For SLE Patients, Watch for Infection in Early Treatment with Rituximab

SAN FRANCISCO, CA—Clinicians and patients with refractory systemic lupus erythematosus (SLE) should increase their vigilance for infection—“particularly in the early months”—following treatment initiation with rituximab, according to data from a national register presented at the 2015 ACR/ARHP Annual Meeting.

“SLE is associated with a significantly increased risk of infection,” noted Eoghan M. McCarthy, of the Central Manchester University Hospital NHS Foundation Trust, Manchester, United Kingdom. “Both disease activity and the medications required to control disease are contributory factors.”

To examine the frequency and pattern of infections related to rituximab, Dr. McCarthy and colleagues analyzed patients with SLE enrolled in the UK’s BILAG-BR, a multicenter prospective study of the safety and efficacy of biologics. They coded infection-related events using Medra software.

“Serious infections were defined as any infection resulting in treatment with IV antibiotics, hospitalization, disability, or death. For the purposes of the study, infections occurring within 9 months of rituximab were deemed to be therapy related,” he noted. Infections were categorized as being respiratory, urinary, opportunistic, skin, gastrointestinal, or other.

From May 2010 to March 2015, 208 patients treated with rituximab were followed for a median of 1 year (IQR, 0.5, 2). Of the 204 infectious episodes observed in 77 (37%) patients, 173 (85%) occurred within the 9-month window, with 25 (14%) serious infections occurring in 20 (10%) patients. A total of 50 patients had multiple infections. The overall infection rate per 100 patient years of follow-up was 57.9 and, for serious infection, 8.3.

“The highest rate of infections occurred in the first 3 months following treatment with rituximab,” Dr. McCarthy reported. Within these 3 months, 102 (59%) infections occurred, which declined over time, to 57 (33%) between 3 and 6 months and 14 (8%) between 6 and 9 months.

A similar trend was noted for serious infections, with 14 (56%) occurring within 3 months, 8 (32%) at 3–6 months, and 3 (12%) at 6–9 months.

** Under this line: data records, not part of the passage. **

(** [iget] while [ip] is locked. *)
Lemma name_iget s but n :
  settled but s -> nlive (itable s) < Z.of_nat NINODE -> refs_of (itable s) dev n < 2147483646 ->
  exists next s', iget dev n s = Ok next s' /\ settled but s' /\ live (itable s') dev n next /\
    (forall d m, refs_of (itable s') d m = refs_of (itable s) d m + if decide ((d, m) = (dev, n)) then 1 else 0) /\
    nlive (itable s') = nlive (itable s) + (if decide (refs_of (itable s) dev n = 0) then 1 else 0) /\
    (forall ip inum, holding_inode s ip inum -> holding_inode s' ip inum).
Proof using Hbs.
  intros [H1 H2 H3 H4 H5] Hn Hmax.
  destruct (iget_run s dev n H3 Hmax) as [(next & s' & E & Hl & Hok & R1 & R2 & Hot & Es & Elog & Hent)|(_ & _ & Hall)]; last first.
  { rewrite (nlive_full _ Hall) in Hn. lia. }
  pose proof Hl as (L1 & L2 & L3 & L4).
  assert (Hnext : refs_of (itable s) dev n <> 0 -> live (itable s) dev n next).
  { intros H0. rewrite decide_False in Hent by done. destruct (refs_of_cases (itable s) dev n) as [[k Hk]|Hd]; [|by rewrite refs_of_dead in H0].
    rewrite Hent in L2, L3, L4. cbn in L2, L3, L4. pose proof (io_ref _ H3 next L1) as Hr.
    destruct (decide (k = next)) as [->|Hne]; [done|]. exfalso.
    apply Hne, (io_unique _ Hok dev n); [|done]. unfold live. by rewrite Hot. }
  exists next, s'. split; [done|]. split; [|split; [done|split; [|split]]].
  - split; [|congruence|done| |].
    + destruct H1 as [Hv Hlo Ho Hnd]. split; by rewrite ?Elog.
    + intros k Hk Hne. destruct (decide (k = next)) as [->|Hkn]; [rewrite (iget_lock _ _ _ _ _ E)|rewrite Hot by done]; by apply H4.
    + intros m k Hk Hv. destruct (decide (k = next)) as [->|Hkn]; last first.
      { unfold live in Hk. rewrite Hot in * by done. by apply (H5 m). }
      destruct (decide (refs_of (itable s) dev n = 0)) as [E0|E0]; [congruence|]. rewrite Hent in *. cbn in Hv.
      by apply loaded_iref, (H5 n next (Hnext E0)).
  - intros d m. destruct (decide ((d, m) = (dev, n))) as [[= -> ->]|Hne]; [by rewrite R1|]. rewrite R2 by done. lia.
  - rewrite (nlive_update _ _ next L1 Hot). unfold busy. destruct (Z.ltb_spec 0 (i_ref (itable s' next))); [|lia].
    destruct (decide (refs_of (itable s) dev n = 0)) as [E0|E0].
    + rewrite (iget_was_free (itable s) (itable s') n next) by done. cbn. lia.
    + destruct (Hnext E0) as (_ & Hp & _). destruct (Z.ltb_spec 0 (i_ref (itable s next))); lia.
  - intros ip inum [K1 K2 K3 K4]. destruct (decide (ip = next)) as [->|Hne]; last first.
    { split; unfold live; by rewrite Hot. }
    assert (inum = n) as ->.
    { destruct (decide (refs_of (itable s) dev n = 0)) as [E0|E0].
      - pose proof (iget_was_free (itable s) (itable s') n next H3 E0 Hl Hot R2 Hok). destruct K1 as (_ & ? & _). lia.
      - destruct (Hnext E0) as (_ & _ & _ & En). destruct K1 as (_ & _ & _ & En'). congruence. }
    assert (E0 : refs_of (itable s) dev n <> 0) by (rewrite (refs_of_live _ _ _ _ H3 K1); destruct K1 as (_ & ? & _); lia).
    rewrite decide_False in Hent by done. split; [done|by rewrite Hent|rewrite Hent|by rewrite Hent].
    by apply loaded_iref.
Qed.

(** [dirlookup] in the locked directory [inum]. *)
Lemma name_lookup s ip inum name :
  settled (Some ip) s -> holding_inode s ip inum -> linked sb D inum -> i_type (disk_inode sb D inum) = T_DIR -> Forall is_byte name ->
  nlive (itable s) < Z.of_nat NINODE -> (forall n, refs_of (itable s) dev n < 2147483646) ->
  match dir_map D (disk_inode sb D inum) (name_key 14 name) with
  | None => exists s', dirlookup ip name s = Ok None s' /\ settled (Some ip) s' /\ holding_inode s' ip inum /\
      (forall d m, refs_of (itable s') d m = refs_of (itable s) d m) /\ nlive (itable s') = nlive (itable s)
  | Some n => exists next off s', dirlookup ip name s = Ok (Some (next, off)) s' /\ settled (Some ip) s' /\ holding_inode s' ip inum /\
      live (itable s') dev n next /\
      (forall d m, refs_of (itable s') d m = refs_of (itable s) d m + if decide ((d, m) = (dev, n)) then 1 else 0) /\
      nlive (itable s') = nlive (itable s) + (if decide (refs_of (itable s) dev n = 0) then 1 else 0)
  end.
Proof using Hstart Hend Hsize Hly Hbs Hbit Htree.
  intros Hse Hho Hlk Hty Hname Hn Hmax. pose proof Hho as [K1 K2 K3 K4]. pose proof K1 as (L1 & L2 & L3 & L4).
  destruct (loaded_fields sb D _ K3) as (F1 & F2 & F3 & F4). rewrite L4 in F1, F2, F3, F4.
  destruct (to_dir _ _ Htree inum Hlk Hty) as [Hdw Hfw].
  pose proof (dir_wf_same D _ _ F1 F3 F4 Hdw) as Hdw'. pose proof (file_wf_same sb D _ _ F4 Hfw) as Hfw'.
  assert (Hat : at_inode dev start size dk sb s D bs ip (itable s ip)) by (split; try done; apply Hse).
  destruct (dirlookup_run dev start size dk sb Hly s D bs ip (itable s ip) name Hat Hdw' Hbs) as (s1 & Hat1 & [Es1 Ho1] & E).
  pose proof (find_dent_map D (itable s ip) name (bo_blocks _ _ Hbit) Hname (proj1 (dw_size _ _ Hdw'))) as Hmap.
  rewrite (dir_map_same D _ _ _ F3 F4) in Hmap.
  assert (Et : forall k, itable s1 k = itable s k).
  { intros k. destruct (decide (k = ip)) as [->|]; [apply Hat1|by apply Ho1]. }
  assert (Hid : forall k, i_ref (itable s1 k) = i_ref (itable s k) /\ i_dev (itable s1 k) = i_dev (itable s k) /\ i_inum (itable s1 k) = i_inum (itable s k))
    by (intros k; by rewrite Et).
  destruct Hse as [H1 H2 H3 H4 H5]. destruct (itable_agree _ _ Hid H3) as [Hok Href].
  assert (Hse1 : settled (Some ip) s1).
  { split; [apply Hat1|apply Hat1|done|intros k; rewrite Et; apply H4|]. intros m k. unfold live. rewrite Et. apply H5. }
  assert (Hho1 : holding_inode s1 ip inum) by (split; unfold live; by rewrite Et).
  assert (Hnl : nlive (itable s1) = nlive (itable s)).
  { rewrite (nlive_update (itable s) (itable s1) ip L1) by (intros k _; apply Et). rewrite Et. lia. }
  destruct (find_dent D (itable s ip) name _ 0) as [j|].
  - destruct Hmap as [_ ->]. set (n := de_inum _) in *.
    destruct (name_iget s1 (Some ip) n Hse1) as (next & s2 & E2 & Hse2 & Hl2 & R2 & N2 & Hh2); [lia|by rewrite Href|].
    exists next, (16 * j), s2. rewrite E, (bind_Ok _ _ _ _ _ E2). split; [done|]. split; [done|]. split; [by apply Hh2|]. split; [done|].
    rewrite N2, Hnl, Href. split; [|done]. intros d m. by rewrite R2, Href.
  - rewrite Hmap. by exists s1.
Qed.

(** ** The loop *)

(** One reference to inode [n], on device [d], among the references to [cur]. *)
Definition one (cur d n : Z) : Z := if decide ((d, n) = (dev, cur)) then 1 else 0.

(** The table holds the references [R0] of others, over [L0] entries, and one to [cur]. *)
Definition others (R0 : Z -> Z -> Z) (L0 : Z) (cur : Z) (t : nat -> inode) : Prop :=
  (forall d n, refs_of t d n = R0 d n + one cur d n) /\ nlive t = L0 + if decide (R0 dev cur = 0) then 1 else 0.

Lemma namex_loop_run fuel s ip cur path parent name R0 L0 :
  settled None s -> live (itable s) dev cur ip -> linked sb D cur -> others R0 L0 cur (itable s) ->
  L0 + 2 <= Z.of_nat NINODE -> (forall n, 0 <= R0 dev n < 2147483640) ->
  path_ok path -> Forall is_byte path -> length name = 14%nat -> Forall is_byte name -> (length path < fuel)%nat ->
  exists r s', namex_loop mypid fuel ip path parent name s = Ok r s' /\ settled None s' /\
    match resolve sb D parent cur (path_elems path) with
    | Some n => exists ip', fst r = Some ip' /\ live (itable s') dev n ip' /\ linked sb D n /\ others R0 L0 n (itable s') /\
        (parent = true -> exists e, last (path_elems path) = Some e /\ name_key 14 (snd r) = take 14 e)
    | None => fst r = None /\ forall d n, refs_of (itable s') d n = R0 d n
    end.
Proof using Hstart Hend Hsize Hly Hbs Hbit Htree.
  revert s ip cur path name. induction fuel as [|fuel IH]; intros s ip cur path name Hs Hl Hlk [HR HL] H2 HR0 Hp Hpb Hn Hnb Hf; [lia|].
  cbn [namex_loop]. pose proof (skipelem_spec path name Hp Hn) as Hsk. destruct (skipelem path name) as [[rest name']|] eqn:Esk; last first.
  { rewrite Hsk. cbn [resolve]. destruct parent.
    - destruct (name_iput s ip cur Hs Hl Hlk) as (s1 & E1 & Hs1 & _ & R1 & _). rewrite (bind_Ok _ _ _ _ _ E1).
      eexists _, s1. split; [reflexivity|]. split; [done|]. split; [done|]. intros d n. rewrite R1, HR. unfold one. lia.
    - eexists _, s. split; [reflexivity|]. split; [done|]. exists ip. split_and!; try done. }
  destruct Hsk as (e & Ee & Hkey & Hn' & Hlen & Hp' & Hend'). rewrite Ee. cbn [resolve].
  destruct (skipelem_bytes path name rest name' Hpb Hnb Esk) as [Hpb' Hnb'].
  destruct (name_ilock s ip cur Hs Hl Hlk) as (s1 & E1 & Hs1 & Hh1 & R1 & N1). rewrite (bind_Ok _ _ _ _ _ E1).
  erewrite bind_Ok by reflexivity. pose proof (hi_live _ _ _ Hh1) as (L1 & L2 & L3 & L4).
  destruct (loaded_fields sb D _ (hi_loaded _ _ _ Hh1)) as (F1 & _). rewrite L4 in F1. rewrite F1.
  destruct (Z.eqb_spec (i_type (disk_inode sb D cur)) T_DIR) as [Hty|Hty]; cbn [negb]; last first.
  { destruct (name_unlockput s1 ip cur Hs1 Hh1 Hlk) as (s2 & E2 & Hs2 & _ & R2 & _). rewrite (bind_Ok _ _ _ _ _ E2).
    eexists _, s2. split; [reflexivity|]. split; [done|]. split; [done|]. intros d n. rewrite R2, R1, HR. unfold one. lia. }
  assert (Hae : at_end rest = bool_decide (path_elems rest = [])).
  { apply eq_true_iff_eq. by rewrite bool_decide_eq_true, Hend'. }
  rewrite Hae. destruct (parent && bool_decide (path_elems rest = [])) eqn:Epar.
  { destruct (name_iunlock s1 ip cur Hs1 Hh1) as (s2 & E2 & Hs2 & Hl2 & R2 & N2). rewrite (bind_Ok _ _ _ _ _ E2).
    eexists _, s2. split; [reflexivity|]. split; [done|]. exists ip. split; [done|]. split; [by apply Hl2, Hh1|]. split; [done|]. split.
    - split; [intros d n; by rewrite R2, R1|by rewrite N2, N1].
    - intros _. apply andb_true_iff in Epar as [_ Epar%bool_decide_eq_true]. rewrite Epar. exists e. done. }
  assert (Hfree : nlive (itable s1) < Z.of_nat NINODE) by (rewrite N1, HL; destruct (decide _); lia).
  assert (Hmax : forall n, refs_of (itable s1) dev n < 2147483646).
  { intros n. rewrite R1, HR. specialize (HR0 n). unfold one. repeat destruct (decide _); lia. }
  pose proof (name_lookup s1 ip cur name' Hs1 Hh1 Hlk Hty Hnb' Hfree Hmax) as Hlu. rewrite Hkey in Hlu.
  destruct (dir_map D (disk_inode sb D cur) (take 14 e)) as [n|] eqn:Em; last first.
  { destruct Hlu as (s2 & E2 & Hs2 & Hh2 & R2 & _). rewrite (bind_Ok _ _ _ _ _ E2).
    destruct (name_unlockput s2 ip cur Hs2 Hh2 Hlk) as (s3 & E3 & Hs3 & _ & R3 & _). rewrite (bind_Ok _ _ _ _ _ E3).
    eexists _, s3. split; [reflexivity|]. split; [done|]. split; [done|]. intros d m. rewrite R3, R2, R1, HR. unfold one. lia. }
  destruct Hlu as (next & off & s2 & E2 & Hs2 & Hh2 & Hl2 & R2 & N2). rewrite (bind_Ok _ _ _ _ _ E2).
  destruct (name_unlockput s2 ip cur Hs2 Hh2 Hlk) as (s3 & E3 & Hs3 & Hl3 & R3 & N3). rewrite (bind_Ok _ _ _ _ _ E3).
  assert (Hlkn : linked sb D n) by (by apply (to_entry _ _ Htree cur (take 14 e))).
  assert (Hoth : others R0 L0 n (itable s3)).
  { split; [intros d m; rewrite R3, R2, R1, HR; unfold one; lia|]. rewrite N3, N2, N1, HL, R2, !R1, !HR.
    pose proof (HR0 n). pose proof (HR0 cur). unfold one. destruct (decide (n = cur)) as [->|Hne].
    - repeat (rewrite (decide_True (P := (dev, cur) = (dev, cur))) by done). repeat destruct (decide _); lia.
    - rewrite (decide_False (P := (dev, n) = (dev, cur))) by congruence. rewrite (decide_True (P := (dev, cur) = (dev, cur))) by done.
      rewrite (decide_False (P := (dev, cur) = (dev, n))) by congruence. repeat destruct (decide _); lia. }
  specialize (Hl3 n next Hl2). rewrite R2, R1, HR in Hl3.
  assert (Hln : live (itable s3) dev n next).
  { apply Hl3. intros ->. pose proof (HR0 cur). unfold one. rewrite !decide_True by done. lia. }
  destruct (IH s3 next n rest name' Hs3 Hln Hlkn Hoth H2 HR0 Hp' Hpb' Hn' Hnb' ltac:(lia)) as (r & s4 & E4 & Hs4 & Hpost).
  exists r, s4. split; [done|]. split; [done|].
  destruct (resolve sb D parent n (path_elems rest)) as [m|]; [|done]. destruct Hpost as (ip2 & P1 & P2 & P3 & P4 & P5).
  exists ip2. split_and!; try done. intros Hpar. destruct (P5 Hpar) as (e' & Ee' & Hk'). exists e'. split; [|done].
  rewrite last_cons, Ee'. done.
Qed.

Lemma name_idup s ip c :
  settled None s -> live (itable s) dev c ip -> refs_of (itable s) dev c < 2147483646 ->
  exists s', idup ip s = Ok ip s' /\ settled None s' /\ live (itable s') dev c ip /\
    (forall d m, refs_of (itable s') d m = refs_of (itable s) d m + one c d m) /\ nlive (itable s') = nlive (itable s).
Proof using Hbs.
  intros [H1 H2 H3 H4 H5] Hl Hmax. pose proof Hl as (L1 & L2 & L3 & L4).
  destruct (idup_run s dev c ip H3 Hl Hmax) as (s' & E & Hl' & Hok & R1 & R2 & Hot & Elog).
  rewrite (refs_of_live _ _ _ _ H3 Hl) in Hmax. pose proof (io_ref _ H3 ip L1) as Hr.
  assert (E' : idup ip s = Ok ip (set_itable (iupd (itable s) ip (set_iref (s32 (i_ref (itable s ip) + 1)) (itable s ip))) s)) by done.
  rewrite E in E'. injection E' as E'. assert (Eip : itable s' ip = set_iref (i_ref (itable s ip) + 1) (itable s ip)).
  { rewrite E'. cbn. unfold iupd. rewrite Nat.eqb_refl. by rewrite s32_small by lia. }
  exists s'. split; [done|]. split; [|split; [done|split]].
  - split; [|by rewrite E'|done| |].
    + rewrite E'. by apply fs_rep_itable.
    + intros k Hk Hn. destruct (decide (k = ip)) as [->|Hne]; [rewrite Eip|rewrite Hot by done]; by apply H4.
    + intros m k Hk Hv. destruct (decide (k = ip)) as [->|Hne]; [|unfold live in Hk; rewrite Hot in * by done; by apply (H5 m)].
      rewrite Eip in *. by apply loaded_iref, (H5 c).
  - intros d m. unfold one. destruct (decide ((d, m) = (dev, c))) as [[= -> ->]|Hne]; [by rewrite R1|]. rewrite R2 by done. lia.
  - rewrite (nlive_update (itable s) (itable s') ip L1 Hot). unfold busy. rewrite Eip. cbn.
    destruct (Z.ltb_spec 0 (i_ref (itable s ip))), (Z.ltb_spec 0 (i_ref (itable s ip) + 1)); lia.
Qed.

A higher number and proportion of non-respiratory infections were observed within the first 3 months post-rituximab, 55 of 102 (54%), compared with 27 of 71 (38%) at 3–9 months (odds ratio 1.9; 95% confidence interval: 1.03–3.5, P=0.04). The most frequent opportunistic infections were Candida and Herpes zoster.

No significant differences in individual serious infections were observed across the time points; however, the proportion of non-respiratory serious infections was also higher in the first 3 months following treatment initiation with rituximab. There were no infection-related deaths.